- What the task asks:
In the records that follow, locate every line with "starPos" and extract it.

(Saved entries)

^^^^

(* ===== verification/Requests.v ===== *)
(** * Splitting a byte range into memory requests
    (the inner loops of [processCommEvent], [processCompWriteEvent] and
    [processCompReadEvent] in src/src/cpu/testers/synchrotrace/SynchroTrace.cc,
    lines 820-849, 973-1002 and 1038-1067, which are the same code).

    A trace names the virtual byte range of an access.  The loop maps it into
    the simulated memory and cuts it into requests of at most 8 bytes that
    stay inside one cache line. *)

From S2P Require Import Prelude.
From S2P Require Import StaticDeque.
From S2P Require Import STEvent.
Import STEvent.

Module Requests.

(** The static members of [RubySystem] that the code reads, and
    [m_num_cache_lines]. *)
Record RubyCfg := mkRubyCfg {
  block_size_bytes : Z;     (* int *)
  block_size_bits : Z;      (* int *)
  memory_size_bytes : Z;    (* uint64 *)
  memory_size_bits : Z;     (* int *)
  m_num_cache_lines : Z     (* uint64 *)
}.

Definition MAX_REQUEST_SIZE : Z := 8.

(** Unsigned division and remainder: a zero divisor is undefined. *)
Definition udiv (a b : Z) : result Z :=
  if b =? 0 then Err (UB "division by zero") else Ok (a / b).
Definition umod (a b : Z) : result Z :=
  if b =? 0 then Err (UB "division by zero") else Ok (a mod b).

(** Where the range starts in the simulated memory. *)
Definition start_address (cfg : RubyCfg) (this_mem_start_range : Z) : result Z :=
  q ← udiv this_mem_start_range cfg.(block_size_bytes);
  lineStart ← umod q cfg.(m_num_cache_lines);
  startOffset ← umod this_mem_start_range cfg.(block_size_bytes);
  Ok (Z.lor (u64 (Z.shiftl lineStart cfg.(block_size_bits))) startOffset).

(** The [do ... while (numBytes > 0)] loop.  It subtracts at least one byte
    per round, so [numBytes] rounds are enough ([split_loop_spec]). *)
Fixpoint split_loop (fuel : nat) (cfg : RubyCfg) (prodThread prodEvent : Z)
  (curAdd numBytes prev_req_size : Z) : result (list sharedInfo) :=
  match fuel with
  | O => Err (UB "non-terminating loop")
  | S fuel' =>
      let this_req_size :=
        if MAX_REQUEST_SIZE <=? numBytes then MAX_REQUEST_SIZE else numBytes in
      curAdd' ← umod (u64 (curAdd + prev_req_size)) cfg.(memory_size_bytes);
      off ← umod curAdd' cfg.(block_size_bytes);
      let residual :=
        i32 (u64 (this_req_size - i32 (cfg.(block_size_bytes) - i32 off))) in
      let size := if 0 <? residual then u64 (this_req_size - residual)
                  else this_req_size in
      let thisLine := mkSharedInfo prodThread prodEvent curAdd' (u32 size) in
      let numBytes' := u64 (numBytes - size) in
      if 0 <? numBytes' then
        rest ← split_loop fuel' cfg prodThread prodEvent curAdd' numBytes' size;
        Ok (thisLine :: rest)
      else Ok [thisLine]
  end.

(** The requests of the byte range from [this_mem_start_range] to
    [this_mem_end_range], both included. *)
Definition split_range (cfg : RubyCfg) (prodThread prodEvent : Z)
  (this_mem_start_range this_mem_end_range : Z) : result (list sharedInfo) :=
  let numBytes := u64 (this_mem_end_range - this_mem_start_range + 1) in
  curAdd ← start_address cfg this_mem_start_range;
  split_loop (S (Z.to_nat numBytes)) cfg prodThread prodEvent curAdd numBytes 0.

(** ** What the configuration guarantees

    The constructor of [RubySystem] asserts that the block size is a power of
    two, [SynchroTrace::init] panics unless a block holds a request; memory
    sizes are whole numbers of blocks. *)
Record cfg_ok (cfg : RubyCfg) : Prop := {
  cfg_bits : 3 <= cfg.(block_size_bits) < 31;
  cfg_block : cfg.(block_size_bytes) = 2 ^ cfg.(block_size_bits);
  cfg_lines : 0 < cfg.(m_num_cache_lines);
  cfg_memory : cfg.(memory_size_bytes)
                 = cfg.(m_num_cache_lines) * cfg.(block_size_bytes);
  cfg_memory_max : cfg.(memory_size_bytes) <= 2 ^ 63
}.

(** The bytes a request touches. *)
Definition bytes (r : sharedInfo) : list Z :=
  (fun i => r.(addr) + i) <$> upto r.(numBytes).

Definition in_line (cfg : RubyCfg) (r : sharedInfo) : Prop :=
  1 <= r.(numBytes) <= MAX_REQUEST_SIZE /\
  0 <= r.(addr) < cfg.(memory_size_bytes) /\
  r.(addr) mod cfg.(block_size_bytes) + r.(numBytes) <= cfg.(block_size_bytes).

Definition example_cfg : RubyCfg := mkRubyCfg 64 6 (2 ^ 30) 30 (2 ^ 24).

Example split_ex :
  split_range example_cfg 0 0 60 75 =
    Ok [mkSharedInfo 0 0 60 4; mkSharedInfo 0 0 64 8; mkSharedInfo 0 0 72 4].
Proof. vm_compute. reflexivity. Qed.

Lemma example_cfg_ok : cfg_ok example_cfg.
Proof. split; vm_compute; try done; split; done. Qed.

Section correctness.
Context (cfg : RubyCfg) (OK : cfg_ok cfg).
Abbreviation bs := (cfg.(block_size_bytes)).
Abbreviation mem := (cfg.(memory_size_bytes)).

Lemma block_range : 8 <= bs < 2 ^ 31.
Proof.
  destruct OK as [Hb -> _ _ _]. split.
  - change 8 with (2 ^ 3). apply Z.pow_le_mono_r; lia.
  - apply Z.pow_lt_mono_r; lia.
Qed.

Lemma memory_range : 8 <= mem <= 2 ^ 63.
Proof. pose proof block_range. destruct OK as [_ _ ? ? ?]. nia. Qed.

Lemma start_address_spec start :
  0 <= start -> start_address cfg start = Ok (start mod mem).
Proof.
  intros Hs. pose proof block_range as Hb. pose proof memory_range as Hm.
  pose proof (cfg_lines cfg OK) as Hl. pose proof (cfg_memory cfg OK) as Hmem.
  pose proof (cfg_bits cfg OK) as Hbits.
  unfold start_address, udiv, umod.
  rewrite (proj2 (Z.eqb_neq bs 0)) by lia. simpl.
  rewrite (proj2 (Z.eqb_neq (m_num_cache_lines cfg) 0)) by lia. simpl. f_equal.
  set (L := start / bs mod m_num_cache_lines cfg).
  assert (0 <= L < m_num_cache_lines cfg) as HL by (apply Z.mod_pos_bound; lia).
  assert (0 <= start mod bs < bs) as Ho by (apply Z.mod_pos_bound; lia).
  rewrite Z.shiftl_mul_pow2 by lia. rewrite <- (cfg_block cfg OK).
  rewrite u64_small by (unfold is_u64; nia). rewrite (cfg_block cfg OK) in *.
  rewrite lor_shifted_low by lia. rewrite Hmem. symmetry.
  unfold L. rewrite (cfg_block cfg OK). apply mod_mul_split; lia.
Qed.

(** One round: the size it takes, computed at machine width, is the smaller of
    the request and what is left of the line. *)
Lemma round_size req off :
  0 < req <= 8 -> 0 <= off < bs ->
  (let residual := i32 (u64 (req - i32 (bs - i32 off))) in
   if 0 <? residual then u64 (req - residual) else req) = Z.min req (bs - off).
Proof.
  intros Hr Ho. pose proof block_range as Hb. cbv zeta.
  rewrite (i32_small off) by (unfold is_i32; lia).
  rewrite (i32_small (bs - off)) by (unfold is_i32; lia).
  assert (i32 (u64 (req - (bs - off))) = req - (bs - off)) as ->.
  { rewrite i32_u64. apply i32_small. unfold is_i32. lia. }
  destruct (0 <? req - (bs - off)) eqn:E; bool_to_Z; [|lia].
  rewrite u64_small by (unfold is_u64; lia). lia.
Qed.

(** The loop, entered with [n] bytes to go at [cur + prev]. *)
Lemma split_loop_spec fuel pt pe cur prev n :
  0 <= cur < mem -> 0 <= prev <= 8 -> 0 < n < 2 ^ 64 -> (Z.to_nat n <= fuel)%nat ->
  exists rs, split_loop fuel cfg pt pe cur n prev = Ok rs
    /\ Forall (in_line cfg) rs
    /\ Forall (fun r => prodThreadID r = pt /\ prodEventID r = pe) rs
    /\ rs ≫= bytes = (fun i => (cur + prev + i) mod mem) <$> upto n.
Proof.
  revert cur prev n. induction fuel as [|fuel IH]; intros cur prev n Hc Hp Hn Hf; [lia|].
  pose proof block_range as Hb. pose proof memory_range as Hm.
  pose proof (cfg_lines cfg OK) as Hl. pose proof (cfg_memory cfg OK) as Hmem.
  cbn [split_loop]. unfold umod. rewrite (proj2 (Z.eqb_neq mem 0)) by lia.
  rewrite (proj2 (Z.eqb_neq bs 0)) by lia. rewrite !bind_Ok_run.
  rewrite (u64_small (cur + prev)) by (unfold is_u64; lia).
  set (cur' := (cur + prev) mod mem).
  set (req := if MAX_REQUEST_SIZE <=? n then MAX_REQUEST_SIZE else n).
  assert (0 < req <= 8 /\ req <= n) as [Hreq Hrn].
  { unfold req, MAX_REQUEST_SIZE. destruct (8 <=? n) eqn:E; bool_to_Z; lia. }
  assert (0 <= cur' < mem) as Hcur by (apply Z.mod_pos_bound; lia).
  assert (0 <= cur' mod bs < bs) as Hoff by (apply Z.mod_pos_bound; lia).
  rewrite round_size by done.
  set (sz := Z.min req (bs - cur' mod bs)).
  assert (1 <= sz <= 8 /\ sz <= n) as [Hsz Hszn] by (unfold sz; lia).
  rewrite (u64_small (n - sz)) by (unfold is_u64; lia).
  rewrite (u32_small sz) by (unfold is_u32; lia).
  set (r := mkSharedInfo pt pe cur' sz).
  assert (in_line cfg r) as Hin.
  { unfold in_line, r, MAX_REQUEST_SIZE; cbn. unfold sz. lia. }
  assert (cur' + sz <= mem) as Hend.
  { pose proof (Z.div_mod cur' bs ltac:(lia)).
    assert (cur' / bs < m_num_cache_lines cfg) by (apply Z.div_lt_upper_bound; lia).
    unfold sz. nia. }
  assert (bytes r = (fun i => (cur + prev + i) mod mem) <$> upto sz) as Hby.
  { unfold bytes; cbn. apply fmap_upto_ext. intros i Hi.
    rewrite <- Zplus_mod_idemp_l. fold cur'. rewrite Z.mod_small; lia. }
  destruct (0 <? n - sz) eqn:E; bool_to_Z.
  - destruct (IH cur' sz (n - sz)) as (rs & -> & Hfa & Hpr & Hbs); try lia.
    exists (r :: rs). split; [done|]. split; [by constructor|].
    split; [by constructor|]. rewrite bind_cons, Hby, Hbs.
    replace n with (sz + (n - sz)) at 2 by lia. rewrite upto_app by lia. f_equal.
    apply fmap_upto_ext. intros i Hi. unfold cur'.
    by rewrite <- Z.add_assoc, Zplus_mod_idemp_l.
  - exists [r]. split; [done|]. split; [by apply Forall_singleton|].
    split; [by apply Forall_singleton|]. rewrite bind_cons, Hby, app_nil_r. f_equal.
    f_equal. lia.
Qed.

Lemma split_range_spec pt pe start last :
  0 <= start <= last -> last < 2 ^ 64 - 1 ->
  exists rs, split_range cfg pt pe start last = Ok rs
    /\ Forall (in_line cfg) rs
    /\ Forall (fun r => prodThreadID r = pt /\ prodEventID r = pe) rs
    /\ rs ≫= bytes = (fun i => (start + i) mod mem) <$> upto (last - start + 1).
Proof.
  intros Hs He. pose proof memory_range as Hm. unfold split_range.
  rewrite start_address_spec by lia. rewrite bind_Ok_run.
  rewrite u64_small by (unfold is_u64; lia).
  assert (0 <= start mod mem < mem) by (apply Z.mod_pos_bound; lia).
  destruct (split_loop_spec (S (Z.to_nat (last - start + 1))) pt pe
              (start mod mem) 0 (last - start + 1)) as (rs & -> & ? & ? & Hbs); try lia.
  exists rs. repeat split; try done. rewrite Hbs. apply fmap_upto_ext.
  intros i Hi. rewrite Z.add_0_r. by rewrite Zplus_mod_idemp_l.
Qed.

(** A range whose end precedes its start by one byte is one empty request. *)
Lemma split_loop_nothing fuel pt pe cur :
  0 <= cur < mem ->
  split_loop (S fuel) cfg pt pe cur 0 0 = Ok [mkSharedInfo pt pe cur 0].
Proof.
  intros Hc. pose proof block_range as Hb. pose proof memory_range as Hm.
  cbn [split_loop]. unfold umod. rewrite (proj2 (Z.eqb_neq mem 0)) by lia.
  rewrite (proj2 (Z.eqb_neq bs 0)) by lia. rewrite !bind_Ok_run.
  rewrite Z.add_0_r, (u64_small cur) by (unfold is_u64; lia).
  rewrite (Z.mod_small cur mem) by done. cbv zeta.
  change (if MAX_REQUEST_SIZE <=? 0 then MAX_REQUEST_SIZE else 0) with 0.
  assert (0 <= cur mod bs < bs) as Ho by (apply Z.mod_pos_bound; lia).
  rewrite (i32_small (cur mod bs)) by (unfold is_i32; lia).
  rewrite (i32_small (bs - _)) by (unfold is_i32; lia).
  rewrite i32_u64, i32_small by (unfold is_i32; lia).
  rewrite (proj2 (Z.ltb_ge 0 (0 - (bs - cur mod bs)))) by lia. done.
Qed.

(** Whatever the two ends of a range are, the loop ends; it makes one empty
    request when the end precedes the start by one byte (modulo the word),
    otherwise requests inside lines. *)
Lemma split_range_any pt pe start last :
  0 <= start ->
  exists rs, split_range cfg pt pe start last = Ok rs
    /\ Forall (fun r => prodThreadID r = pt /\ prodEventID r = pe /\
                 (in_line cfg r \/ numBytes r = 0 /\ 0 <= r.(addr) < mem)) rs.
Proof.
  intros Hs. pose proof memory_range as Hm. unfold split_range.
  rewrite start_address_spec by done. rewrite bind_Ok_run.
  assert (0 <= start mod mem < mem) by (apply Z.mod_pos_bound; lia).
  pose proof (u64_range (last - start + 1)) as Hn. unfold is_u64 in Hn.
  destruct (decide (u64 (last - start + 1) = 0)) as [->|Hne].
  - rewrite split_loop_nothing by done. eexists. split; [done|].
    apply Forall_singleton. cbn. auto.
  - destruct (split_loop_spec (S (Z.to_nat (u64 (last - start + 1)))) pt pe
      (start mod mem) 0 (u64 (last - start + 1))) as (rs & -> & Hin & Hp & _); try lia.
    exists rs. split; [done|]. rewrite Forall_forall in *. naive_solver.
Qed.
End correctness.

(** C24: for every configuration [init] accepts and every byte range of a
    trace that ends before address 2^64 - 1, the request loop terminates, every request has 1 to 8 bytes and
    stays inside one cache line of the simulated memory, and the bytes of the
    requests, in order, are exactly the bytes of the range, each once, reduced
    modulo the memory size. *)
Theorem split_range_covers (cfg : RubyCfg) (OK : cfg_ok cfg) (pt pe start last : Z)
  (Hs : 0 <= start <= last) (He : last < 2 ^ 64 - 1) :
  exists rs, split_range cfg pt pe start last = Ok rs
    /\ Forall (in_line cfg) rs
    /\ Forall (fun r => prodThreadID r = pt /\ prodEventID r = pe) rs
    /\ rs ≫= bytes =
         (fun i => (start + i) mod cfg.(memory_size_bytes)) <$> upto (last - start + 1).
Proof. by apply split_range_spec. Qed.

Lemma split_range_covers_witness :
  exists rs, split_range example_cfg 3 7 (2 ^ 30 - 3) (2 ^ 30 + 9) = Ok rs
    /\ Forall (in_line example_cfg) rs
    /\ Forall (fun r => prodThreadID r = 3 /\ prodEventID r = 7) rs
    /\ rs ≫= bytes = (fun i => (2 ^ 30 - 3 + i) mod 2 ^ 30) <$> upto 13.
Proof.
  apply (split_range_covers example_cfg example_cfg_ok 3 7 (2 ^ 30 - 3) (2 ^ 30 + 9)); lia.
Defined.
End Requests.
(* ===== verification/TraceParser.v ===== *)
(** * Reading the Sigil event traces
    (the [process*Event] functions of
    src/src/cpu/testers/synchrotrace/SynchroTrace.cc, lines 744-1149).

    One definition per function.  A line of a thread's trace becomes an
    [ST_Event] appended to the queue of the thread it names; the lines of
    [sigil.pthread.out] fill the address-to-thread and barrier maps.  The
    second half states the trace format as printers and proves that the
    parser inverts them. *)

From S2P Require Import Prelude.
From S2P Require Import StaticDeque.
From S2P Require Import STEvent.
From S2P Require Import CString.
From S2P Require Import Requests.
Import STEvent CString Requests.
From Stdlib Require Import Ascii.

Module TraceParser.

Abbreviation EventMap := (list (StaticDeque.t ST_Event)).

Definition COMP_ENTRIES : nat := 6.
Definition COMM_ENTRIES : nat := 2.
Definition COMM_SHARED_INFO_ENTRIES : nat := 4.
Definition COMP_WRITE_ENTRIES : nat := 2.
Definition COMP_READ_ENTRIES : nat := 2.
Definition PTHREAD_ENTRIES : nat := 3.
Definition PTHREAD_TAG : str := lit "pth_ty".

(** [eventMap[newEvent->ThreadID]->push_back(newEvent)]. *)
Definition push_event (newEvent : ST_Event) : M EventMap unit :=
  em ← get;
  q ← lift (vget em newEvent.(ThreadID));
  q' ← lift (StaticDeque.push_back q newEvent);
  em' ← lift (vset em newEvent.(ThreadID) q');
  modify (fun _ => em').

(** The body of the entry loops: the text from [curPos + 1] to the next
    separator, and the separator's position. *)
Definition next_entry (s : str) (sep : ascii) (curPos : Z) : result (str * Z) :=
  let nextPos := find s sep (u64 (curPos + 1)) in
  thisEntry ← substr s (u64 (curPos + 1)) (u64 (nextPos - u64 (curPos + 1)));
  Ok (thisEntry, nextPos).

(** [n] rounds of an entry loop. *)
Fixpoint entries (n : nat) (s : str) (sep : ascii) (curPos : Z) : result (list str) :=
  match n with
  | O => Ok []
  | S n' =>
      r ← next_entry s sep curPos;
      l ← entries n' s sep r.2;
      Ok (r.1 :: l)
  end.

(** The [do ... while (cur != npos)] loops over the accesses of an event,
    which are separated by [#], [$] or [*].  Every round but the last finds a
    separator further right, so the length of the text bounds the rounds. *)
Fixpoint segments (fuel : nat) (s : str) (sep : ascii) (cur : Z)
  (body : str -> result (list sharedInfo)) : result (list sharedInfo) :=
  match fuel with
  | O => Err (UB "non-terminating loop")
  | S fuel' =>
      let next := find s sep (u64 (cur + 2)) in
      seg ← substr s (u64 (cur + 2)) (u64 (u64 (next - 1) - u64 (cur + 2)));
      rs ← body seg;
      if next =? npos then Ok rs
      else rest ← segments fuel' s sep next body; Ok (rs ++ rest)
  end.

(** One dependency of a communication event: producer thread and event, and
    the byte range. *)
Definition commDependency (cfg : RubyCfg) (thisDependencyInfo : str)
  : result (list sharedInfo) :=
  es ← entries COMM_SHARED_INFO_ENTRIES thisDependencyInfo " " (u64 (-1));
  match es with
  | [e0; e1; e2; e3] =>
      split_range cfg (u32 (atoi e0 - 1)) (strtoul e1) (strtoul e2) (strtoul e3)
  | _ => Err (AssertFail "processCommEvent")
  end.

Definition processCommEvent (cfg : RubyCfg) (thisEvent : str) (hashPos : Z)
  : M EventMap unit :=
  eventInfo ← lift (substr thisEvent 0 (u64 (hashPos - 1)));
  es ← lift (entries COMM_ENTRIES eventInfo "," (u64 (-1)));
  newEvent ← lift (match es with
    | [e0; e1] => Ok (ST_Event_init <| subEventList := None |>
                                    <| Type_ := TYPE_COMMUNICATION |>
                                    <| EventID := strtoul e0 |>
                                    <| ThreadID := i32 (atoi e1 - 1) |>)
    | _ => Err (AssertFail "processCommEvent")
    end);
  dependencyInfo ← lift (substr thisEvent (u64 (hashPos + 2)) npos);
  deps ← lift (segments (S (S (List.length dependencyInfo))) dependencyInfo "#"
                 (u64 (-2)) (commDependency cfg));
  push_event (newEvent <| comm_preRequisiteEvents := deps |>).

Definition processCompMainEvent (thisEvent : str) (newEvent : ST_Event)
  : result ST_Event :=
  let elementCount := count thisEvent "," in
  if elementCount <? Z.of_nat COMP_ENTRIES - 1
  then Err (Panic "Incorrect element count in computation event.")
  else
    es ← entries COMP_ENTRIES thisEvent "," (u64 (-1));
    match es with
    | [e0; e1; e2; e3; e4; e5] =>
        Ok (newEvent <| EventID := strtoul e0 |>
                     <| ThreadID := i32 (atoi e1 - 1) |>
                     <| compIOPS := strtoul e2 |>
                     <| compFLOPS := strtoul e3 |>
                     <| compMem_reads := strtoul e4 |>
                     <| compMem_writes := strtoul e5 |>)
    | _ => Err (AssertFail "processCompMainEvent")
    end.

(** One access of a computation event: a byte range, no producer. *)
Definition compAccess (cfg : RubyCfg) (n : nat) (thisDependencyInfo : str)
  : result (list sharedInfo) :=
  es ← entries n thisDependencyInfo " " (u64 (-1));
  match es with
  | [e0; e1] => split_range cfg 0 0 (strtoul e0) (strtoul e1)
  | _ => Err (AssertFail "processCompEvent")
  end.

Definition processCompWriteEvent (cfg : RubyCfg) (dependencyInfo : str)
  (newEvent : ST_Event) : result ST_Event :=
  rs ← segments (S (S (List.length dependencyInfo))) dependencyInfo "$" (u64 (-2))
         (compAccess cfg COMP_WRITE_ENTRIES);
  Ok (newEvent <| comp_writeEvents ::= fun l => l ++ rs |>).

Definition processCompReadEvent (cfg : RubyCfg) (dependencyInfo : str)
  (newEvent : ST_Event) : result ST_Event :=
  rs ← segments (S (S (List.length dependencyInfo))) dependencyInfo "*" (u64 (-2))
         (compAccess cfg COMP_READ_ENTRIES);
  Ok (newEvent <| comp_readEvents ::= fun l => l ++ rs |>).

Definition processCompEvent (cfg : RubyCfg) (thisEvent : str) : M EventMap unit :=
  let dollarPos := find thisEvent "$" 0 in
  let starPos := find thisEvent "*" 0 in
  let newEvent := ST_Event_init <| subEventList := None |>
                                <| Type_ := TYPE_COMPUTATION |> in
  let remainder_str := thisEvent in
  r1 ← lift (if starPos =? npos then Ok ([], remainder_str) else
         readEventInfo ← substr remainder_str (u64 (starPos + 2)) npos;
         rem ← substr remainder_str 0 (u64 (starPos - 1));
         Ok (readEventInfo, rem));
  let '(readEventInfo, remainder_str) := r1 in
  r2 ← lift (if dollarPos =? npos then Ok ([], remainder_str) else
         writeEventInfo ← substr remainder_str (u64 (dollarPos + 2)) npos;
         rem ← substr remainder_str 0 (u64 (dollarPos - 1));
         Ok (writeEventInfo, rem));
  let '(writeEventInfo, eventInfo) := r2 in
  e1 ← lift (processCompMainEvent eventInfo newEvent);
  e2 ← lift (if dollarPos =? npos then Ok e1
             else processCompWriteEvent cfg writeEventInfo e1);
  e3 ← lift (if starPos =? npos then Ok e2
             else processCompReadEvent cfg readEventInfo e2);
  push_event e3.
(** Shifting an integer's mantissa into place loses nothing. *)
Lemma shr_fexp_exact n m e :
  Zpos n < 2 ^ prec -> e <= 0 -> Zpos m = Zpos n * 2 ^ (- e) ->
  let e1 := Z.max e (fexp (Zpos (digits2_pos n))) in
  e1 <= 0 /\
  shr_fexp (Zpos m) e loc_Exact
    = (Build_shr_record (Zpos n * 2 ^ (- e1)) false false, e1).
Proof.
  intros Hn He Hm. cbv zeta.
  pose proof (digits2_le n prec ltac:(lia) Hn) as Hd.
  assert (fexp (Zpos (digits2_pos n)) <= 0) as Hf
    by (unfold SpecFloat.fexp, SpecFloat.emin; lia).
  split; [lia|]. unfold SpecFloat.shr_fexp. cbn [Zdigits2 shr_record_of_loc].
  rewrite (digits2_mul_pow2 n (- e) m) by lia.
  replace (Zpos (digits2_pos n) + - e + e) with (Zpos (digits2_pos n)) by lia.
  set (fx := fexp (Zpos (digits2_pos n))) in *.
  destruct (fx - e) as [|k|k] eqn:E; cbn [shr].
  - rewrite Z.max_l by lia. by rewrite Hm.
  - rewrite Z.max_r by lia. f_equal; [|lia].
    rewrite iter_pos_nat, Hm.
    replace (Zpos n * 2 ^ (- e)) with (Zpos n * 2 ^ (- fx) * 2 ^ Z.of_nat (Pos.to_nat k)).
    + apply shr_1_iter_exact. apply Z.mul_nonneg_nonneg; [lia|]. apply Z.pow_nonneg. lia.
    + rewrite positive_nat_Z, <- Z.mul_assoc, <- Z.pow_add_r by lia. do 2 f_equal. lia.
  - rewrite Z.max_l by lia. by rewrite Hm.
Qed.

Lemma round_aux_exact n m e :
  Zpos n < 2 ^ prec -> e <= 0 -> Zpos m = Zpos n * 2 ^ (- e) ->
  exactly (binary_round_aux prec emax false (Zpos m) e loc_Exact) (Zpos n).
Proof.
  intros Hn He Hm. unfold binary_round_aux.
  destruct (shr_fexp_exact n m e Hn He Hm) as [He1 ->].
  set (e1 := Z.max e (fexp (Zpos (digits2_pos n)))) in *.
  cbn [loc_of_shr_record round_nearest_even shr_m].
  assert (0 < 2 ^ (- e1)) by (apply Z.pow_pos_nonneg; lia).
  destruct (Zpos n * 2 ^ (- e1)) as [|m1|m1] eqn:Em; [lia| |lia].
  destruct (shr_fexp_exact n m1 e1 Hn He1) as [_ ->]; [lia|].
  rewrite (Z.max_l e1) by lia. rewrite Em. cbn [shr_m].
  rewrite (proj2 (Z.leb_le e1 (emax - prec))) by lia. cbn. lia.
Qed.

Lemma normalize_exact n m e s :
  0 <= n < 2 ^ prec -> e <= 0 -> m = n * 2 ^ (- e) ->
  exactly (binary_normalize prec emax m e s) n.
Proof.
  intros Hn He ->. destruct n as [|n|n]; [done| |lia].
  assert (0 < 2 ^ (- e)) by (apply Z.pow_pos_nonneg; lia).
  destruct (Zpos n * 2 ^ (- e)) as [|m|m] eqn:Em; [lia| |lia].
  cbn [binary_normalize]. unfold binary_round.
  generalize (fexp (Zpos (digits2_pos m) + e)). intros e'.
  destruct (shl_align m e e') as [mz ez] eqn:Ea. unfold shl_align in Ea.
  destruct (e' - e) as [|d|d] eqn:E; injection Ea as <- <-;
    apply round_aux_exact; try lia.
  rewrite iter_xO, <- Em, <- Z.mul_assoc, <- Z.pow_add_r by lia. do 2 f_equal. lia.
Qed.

^^^^

- Exercise result:
  let starPos := find thisEvent "*" 0 in
  r1 ← lift (if starPos =? npos then Ok ([], remainder_str) else
         readEventInfo ← substr remainder_str (u64 (starPos + 2)) npos;
         rem ← substr remainder_str 0 (u64 (starPos - 1));
  e3 ← lift (if starPos =? npos then Ok e2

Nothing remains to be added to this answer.